I think it’s time for a revolution. I just haven’t decided on what kind. Send me suggestions.



“….You'll note that I subliminally used the word "subliminal" above. It's the rats-factor, no doubt. (By the way, is there a Republican candidate's dictionary somewhere in preparation, with entries under "subliminable," "potatoe," etc.?) I wonder if the Bush-Gore teams have tumbled to the fact that RATS is actually STAR, backward and that STAR WAR(s) is thus a palindrome for RAW RATS? The poet Anne Sexton was fascinated with the rats/star palindrome, inspired by an expanded version that she saw on the side of a barn: "Rats live on no evil star." (Live/evil is not bad, either, when you come to think of it.)”

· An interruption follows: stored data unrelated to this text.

Lemma split_on_free (c : ascii) (s : string) :
  contains c s = false -> split_on c s = [s].
Proof.
  induction s as [|a s IH]; simpl; [reflexivity|].
  destruct (Ascii.eqb a c); simpl; [discriminate|].
  intros Hs. now rewrite (IH Hs).
Qed.

Lemma split_on_app (c : ascii) (x rest : string) :
  contains c x = false ->
  split_on c (x ++ String c rest) = x :: split_on c rest.
Proof.
  induction x as [|a x IH]; simpl.
  - now rewrite Ascii.eqb_refl.
  - destruct (Ascii.eqb a c); simpl; [discriminate|].
    intros Hx. now rewrite (IH Hx).
Qed.

Lemma split_on_one_inv (c : ascii) (s e : string) :
  split_on c s = [e] -> s = e /\ contains c s = false.
Proof.
  revert e. induction s as [|a s IH]; simpl; intros e.
  - intros [= <-]. auto.
  - destruct (Ascii.eqb a c); simpl.
    + intros [= _ Hs]. now apply split_on_nonnil in Hs.
    + destruct (split_on c s) as [|h t] eqn:E; [now apply split_on_nonnil in E|].
      intros [= <- ->]. destruct (IH h eq_refl) as [-> Hc]. auto.
Qed.

Lemma split_on_two_inv (c : ascii) (s x e : string) :
  split_on c s = [x; e] ->
  s = (x ++ String c e)%string /\ contains c x = false /\ contains c e = false.
Proof.
  revert x. induction s as [|a s IH]; simpl; intros x; [discriminate|].
  destruct (Ascii.eqb_spec a c) as [->|Hac].
  - intros [= <- Hs]. apply split_on_one_inv in Hs as [-> Hc]. auto.
  - destruct (split_on c s) as [|h t] eqn:E; [discriminate|].
    intros [= <- ->]. destruct (IH h eq_refl) as [-> [Hh He]].
    simpl. apply Ascii.eqb_neq in Hac. rewrite Hac. auto.
Qed.

Lemma contains_app (c : ascii) (x rest : string) :
  contains c (x ++ String c rest) = true.
Proof.
  induction x as [|a x IH]; simpl; [now rewrite Ascii.eqb_refl|].
  rewrite IH. apply orb_true_r.
Qed.

Lemma tilde_free_spec (s : string) : tilde_free s <-> contains TILDE s = false.
Proof.
  unfold tilde_free. induction s as [|c s IH]; simpl; [split; auto|].
  destruct (Ascii.eqb_spec c TILDE) as [->|Hne]; simpl.
  - split; [intros Hn; exfalso; apply Hn; now left|discriminate].
  - rewrite <- IH. split; [intros Hn Hin; apply Hn; now right|].
    intros Hn [E|Hin]; [now apply Hne|now apply Hn].
Qed.

(** The category of a period string exactly when it has an end date. *)
Lemma category_of_period_dated `{Runtime} (today : date) (period : string) (ed : date) :
  end_date_of (Some period) ed ->
  category_of_period today period =
  if days_between today ed <=? 10 then Milking else Dry.
Proof.
  intros [start [end_str [[= ->] [Hs [He Hp]]]]].
  apply tilde_free_spec in Hs, He.
  unfold category_of_period. rewrite contains_app. simpl negb. cbv iota.
  rewrite (split_on_app TILDE start end_str Hs), (split_on_free TILDE end_str He).
  now rewrite Hp.
Qed.

Lemma category_of_period_undated `{Runtime} (today : date) (period : string) :
  (forall ed, ~ end_date_of (Some period) ed) ->
  category_of_period today period = Fattening.
Proof.
  intros Hno. unfold category_of_period.
  destruct (contains TILDE period); simpl; [|reflexivity].
  destruct (split_on TILDE period) as [|x [|e [|z rest]]] eqn:E; try reflexivity.
  destruct (strptime_ymd (strip e)) as [ed|] eqn:P; [|reflexivity].
  exfalso. apply (Hno ed). apply split_on_two_inv in E as [-> [Hx He]].
  exists x, e. split; [reflexivity|].
  split; [now apply tilde_free_spec|]. split; [now apply tilde_free_spec|exact P].
Qed.

Lemma lactations_of_spec (db : store) (a : animal) (p : option string) :
  In p (map l_period (lactations_of db a)) <-> period_of db a p.
Proof.
  unfold lactations_of, period_of. rewrite in_map_iff. split.
  - intros [l [E Hin]]. apply filter_In in Hin as [Hin Hid].
    apply sql_eqz_Some in Hid. exists l. auto.
  - intros [l [Hin [Hid E]]]. exists l. split; [exact E|].
    apply filter_In. split; [exact Hin|now apply sql_eqz_Some].
Qed.

Lemma latest_lactation_spec (db : store) (a : animal) :
  match latest_lactation db a with
  | None => forall p, ~ period_of db a p
  | Some row => is_latest_period db a (l_period row)
  end.
Proof.
  unfold latest_lactation.
  destruct (hd_error (order_by (desc null_leb) l_period (lactations_of db a)))
    as [row|] eqn:E.
  - apply (order_by_head (desc null_leb) l_period
             (desc_total null_leb null_leb_total) (desc_trans null_leb null_leb_trans))
      in E.
    destruct E as [Hin Hmax]. split; [apply lactations_of_spec; now apply in_map|].
    intros q Hq. apply lactations_of_spec, in_map_iff in Hq as [row' [<- Hrow']].
    apply null_leb_spec. now apply Hmax.
  - assert (Hnil : lactations_of db a = []).
    { apply (order_by_nil_iff (desc null_leb) l_period).
      destruct (order_by (desc null_leb) l_period (lactations_of db a));
        [reflexivity|discriminate]. }
    intros p Hp. apply lactations_of_spec in Hp. rewrite Hnil in Hp. destruct Hp.
Qed.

--Marjorie. Something about English professors strikes a chord with me.


Tuesday, September 12, 2000

“I can't watch news clips of the Aryan Nation or any other hate group or militia without feeling the stirrings of hating-back. Sentiments are always reciprocated, as one of my favorite psychoanalyst-philosophers put it. Except for infatuation, this seems to me by and large true.”

--another clip from Marjorie


Monday, September 11, 2000

"Landlady/landlord is one of those odd dissymmetries that makes the history of the language so intriguing. The primary cultural association of "landlady" is with lodging houses or boarding houses, whereas landlords, who can equally well be hosts (jolly or unjolly) were once upon a time also literally lords, or owners, of land. It's not quite so stark as the (oft-cited) difference between a "public man"--a statesman--and a "public woman"--a whore--but it's suggestive."

--Marjorie Garber, www.slate.com


Thursday, September 07, 2000

ever want to leave the daily humming and drumming and head on out to the Burning Man festival? If i can't afford to go, maybe i'll make myself an exhibit, and get someone else to ship me out there. i'll be Migum's exhibit, titled "feminist revolution: the submissive man". =)

who would have thought nevada was such a strange place. vegas. i take that back. my apologies.